◆ Your assignment ◆
Below are some entries. Repeat exactly the lines from the one with "j = (PlacedItem.x item + Z.of_nat c)%Z" through the one with "destruct (shapeCell_total def", and only those.

◆ Entries shown ◆
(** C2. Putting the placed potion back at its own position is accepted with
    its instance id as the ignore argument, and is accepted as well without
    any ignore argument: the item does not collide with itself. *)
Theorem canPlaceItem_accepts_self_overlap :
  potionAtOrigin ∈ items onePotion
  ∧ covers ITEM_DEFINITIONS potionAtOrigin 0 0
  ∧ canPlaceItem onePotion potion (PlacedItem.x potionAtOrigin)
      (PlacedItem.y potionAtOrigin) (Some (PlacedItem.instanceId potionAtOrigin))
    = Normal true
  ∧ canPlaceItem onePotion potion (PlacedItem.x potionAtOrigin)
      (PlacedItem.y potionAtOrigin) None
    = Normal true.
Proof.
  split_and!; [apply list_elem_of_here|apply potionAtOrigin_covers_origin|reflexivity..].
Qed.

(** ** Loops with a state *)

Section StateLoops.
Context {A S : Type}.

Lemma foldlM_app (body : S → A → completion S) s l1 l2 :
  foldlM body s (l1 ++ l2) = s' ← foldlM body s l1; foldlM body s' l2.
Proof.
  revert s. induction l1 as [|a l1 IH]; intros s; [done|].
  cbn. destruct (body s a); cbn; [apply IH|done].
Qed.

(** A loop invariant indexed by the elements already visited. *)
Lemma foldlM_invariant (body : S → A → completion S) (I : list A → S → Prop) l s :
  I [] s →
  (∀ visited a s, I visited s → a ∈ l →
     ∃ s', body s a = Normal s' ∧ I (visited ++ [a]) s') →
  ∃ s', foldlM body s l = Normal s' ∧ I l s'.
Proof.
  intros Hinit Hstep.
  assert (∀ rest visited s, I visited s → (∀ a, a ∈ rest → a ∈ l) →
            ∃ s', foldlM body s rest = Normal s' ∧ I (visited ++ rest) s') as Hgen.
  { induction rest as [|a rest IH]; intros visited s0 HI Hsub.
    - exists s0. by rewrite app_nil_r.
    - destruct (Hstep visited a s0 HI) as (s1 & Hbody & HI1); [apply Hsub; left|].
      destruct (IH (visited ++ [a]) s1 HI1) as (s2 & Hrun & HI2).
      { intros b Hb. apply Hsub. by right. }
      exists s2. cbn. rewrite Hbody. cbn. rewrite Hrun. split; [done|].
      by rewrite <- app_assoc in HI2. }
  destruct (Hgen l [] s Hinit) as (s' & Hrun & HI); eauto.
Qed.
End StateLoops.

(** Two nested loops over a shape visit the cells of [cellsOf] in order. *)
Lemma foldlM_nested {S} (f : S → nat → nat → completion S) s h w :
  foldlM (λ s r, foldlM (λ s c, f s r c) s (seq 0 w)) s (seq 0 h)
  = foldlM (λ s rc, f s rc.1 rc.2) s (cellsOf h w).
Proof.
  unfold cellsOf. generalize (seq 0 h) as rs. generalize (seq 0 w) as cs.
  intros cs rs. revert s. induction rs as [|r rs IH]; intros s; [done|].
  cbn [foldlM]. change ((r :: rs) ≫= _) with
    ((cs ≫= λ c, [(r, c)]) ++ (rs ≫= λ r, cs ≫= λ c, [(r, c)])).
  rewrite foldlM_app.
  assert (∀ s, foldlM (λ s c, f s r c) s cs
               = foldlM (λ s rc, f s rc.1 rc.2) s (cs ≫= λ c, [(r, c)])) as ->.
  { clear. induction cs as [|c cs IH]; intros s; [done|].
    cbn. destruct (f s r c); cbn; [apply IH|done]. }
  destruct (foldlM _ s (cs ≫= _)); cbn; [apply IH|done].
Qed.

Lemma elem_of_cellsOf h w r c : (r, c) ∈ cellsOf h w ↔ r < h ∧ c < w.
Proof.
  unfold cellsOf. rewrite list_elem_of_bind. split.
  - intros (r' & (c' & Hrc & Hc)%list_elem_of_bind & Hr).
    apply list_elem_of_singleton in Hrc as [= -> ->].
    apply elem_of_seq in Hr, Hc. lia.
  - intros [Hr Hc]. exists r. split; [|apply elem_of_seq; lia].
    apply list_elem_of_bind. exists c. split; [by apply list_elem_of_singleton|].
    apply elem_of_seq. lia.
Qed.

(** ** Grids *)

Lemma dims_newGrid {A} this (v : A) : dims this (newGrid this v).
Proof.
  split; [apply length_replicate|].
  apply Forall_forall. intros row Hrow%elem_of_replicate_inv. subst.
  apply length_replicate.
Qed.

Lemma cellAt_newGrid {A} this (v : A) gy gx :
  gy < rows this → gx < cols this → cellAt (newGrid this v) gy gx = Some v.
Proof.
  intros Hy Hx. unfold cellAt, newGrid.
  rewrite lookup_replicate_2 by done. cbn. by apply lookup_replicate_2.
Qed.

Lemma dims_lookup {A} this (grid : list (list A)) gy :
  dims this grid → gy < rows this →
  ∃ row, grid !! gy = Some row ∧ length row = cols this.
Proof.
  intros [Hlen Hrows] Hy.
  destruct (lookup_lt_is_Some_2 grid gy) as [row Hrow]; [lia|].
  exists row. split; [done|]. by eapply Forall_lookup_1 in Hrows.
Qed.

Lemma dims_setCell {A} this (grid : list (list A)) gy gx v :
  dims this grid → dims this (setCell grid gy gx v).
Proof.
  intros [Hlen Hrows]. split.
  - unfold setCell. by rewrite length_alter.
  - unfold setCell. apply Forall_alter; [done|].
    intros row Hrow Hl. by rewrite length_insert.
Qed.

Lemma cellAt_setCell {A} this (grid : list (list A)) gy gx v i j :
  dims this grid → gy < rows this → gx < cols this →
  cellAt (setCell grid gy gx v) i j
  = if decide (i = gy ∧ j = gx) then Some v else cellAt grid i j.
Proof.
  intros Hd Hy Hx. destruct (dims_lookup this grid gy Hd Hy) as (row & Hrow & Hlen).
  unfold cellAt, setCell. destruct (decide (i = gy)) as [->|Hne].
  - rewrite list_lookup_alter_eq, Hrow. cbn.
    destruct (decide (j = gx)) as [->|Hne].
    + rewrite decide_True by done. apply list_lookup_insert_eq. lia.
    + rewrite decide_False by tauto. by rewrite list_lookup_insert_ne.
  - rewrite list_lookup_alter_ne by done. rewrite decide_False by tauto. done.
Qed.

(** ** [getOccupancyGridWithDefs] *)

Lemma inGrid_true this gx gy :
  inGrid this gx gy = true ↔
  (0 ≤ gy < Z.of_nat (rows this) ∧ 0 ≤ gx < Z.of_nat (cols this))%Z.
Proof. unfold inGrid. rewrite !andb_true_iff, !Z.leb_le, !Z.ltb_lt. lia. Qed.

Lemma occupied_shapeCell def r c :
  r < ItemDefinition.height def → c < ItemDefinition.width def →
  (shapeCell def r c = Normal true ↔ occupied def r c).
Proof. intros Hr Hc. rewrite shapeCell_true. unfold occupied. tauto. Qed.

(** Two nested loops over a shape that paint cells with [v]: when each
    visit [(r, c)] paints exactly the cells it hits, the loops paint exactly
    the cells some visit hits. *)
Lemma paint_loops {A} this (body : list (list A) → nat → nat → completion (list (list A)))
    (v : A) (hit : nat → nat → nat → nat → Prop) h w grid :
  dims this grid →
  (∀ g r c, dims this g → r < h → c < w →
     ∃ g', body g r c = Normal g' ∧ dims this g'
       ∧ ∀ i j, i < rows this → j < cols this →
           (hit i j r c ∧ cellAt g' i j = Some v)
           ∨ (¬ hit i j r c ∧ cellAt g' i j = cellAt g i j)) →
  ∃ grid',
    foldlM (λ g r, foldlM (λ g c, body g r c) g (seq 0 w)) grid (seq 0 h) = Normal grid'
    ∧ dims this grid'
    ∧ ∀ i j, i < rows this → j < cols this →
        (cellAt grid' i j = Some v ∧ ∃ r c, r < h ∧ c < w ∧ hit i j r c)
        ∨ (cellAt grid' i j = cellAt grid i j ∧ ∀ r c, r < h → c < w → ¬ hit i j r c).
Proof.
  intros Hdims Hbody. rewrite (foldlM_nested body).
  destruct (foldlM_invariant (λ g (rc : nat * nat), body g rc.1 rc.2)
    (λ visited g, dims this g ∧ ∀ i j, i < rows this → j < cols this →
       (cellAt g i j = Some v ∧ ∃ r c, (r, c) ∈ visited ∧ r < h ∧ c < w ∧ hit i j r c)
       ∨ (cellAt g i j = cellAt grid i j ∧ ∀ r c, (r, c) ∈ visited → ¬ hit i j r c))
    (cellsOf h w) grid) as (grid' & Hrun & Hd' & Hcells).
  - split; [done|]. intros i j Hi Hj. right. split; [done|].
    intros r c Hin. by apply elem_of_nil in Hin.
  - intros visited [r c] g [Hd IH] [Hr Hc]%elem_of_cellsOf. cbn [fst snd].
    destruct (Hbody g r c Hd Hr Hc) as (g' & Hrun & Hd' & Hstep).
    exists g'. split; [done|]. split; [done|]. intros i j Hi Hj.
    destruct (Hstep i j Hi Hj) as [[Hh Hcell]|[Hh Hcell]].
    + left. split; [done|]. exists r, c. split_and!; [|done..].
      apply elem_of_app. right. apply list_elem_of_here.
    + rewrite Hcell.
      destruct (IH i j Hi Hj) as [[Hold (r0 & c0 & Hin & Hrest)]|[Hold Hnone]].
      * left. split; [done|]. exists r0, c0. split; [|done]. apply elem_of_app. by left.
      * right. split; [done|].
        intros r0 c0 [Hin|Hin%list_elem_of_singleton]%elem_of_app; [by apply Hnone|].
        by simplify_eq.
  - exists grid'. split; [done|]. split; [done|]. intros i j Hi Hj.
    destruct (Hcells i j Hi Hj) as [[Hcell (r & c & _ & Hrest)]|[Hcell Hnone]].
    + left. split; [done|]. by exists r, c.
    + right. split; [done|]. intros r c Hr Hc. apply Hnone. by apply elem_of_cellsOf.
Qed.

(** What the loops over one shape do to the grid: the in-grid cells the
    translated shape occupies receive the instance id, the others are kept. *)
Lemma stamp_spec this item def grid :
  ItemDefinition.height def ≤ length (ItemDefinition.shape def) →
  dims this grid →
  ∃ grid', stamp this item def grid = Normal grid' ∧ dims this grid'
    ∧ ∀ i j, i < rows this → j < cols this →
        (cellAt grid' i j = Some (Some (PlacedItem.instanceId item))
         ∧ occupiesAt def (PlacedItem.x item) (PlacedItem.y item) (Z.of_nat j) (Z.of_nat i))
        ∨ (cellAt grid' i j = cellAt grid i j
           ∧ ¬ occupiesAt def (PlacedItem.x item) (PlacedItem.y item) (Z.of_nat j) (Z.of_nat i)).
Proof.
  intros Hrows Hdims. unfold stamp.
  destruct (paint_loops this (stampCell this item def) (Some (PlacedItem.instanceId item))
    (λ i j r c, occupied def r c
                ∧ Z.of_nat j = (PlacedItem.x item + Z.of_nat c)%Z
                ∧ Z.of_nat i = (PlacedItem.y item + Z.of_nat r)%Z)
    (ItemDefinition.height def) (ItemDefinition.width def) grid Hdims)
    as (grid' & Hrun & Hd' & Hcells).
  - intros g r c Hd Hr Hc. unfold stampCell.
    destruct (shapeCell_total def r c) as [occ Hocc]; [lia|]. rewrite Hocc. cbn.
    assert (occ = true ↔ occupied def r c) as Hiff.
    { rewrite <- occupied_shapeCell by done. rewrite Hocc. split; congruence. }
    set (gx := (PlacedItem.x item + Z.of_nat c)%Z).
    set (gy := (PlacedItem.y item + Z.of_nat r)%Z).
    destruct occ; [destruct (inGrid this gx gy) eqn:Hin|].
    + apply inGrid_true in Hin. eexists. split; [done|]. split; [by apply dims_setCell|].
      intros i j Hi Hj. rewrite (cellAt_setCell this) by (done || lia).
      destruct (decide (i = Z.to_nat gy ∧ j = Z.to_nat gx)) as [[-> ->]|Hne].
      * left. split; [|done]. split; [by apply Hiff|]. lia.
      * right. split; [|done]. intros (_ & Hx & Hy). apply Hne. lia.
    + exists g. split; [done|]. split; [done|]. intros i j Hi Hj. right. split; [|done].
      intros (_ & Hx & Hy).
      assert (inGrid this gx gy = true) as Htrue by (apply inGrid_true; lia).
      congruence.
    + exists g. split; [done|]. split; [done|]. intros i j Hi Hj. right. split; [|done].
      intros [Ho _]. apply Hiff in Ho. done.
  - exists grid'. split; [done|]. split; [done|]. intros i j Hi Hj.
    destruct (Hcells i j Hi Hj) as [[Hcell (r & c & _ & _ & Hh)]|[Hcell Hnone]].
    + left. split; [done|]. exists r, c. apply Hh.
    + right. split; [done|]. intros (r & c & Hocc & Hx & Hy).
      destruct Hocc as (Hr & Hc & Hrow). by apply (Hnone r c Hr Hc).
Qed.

◆ Task answer ◆
                ∧ Z.of_nat j = (PlacedItem.x item + Z.of_nat c)%Z
                ∧ Z.of_nat i = (PlacedItem.y item + Z.of_nat r)%Z)
    (ItemDefinition.height def) (ItemDefinition.width def) grid Hdims)
    as (grid' & Hrun & Hd' & Hcells).
  - intros g r c Hd Hr Hc. unfold stampCell.
    destruct (shapeCell_total def r c) as [occ Hocc]; [lia|]. rewrite Hocc. cbn.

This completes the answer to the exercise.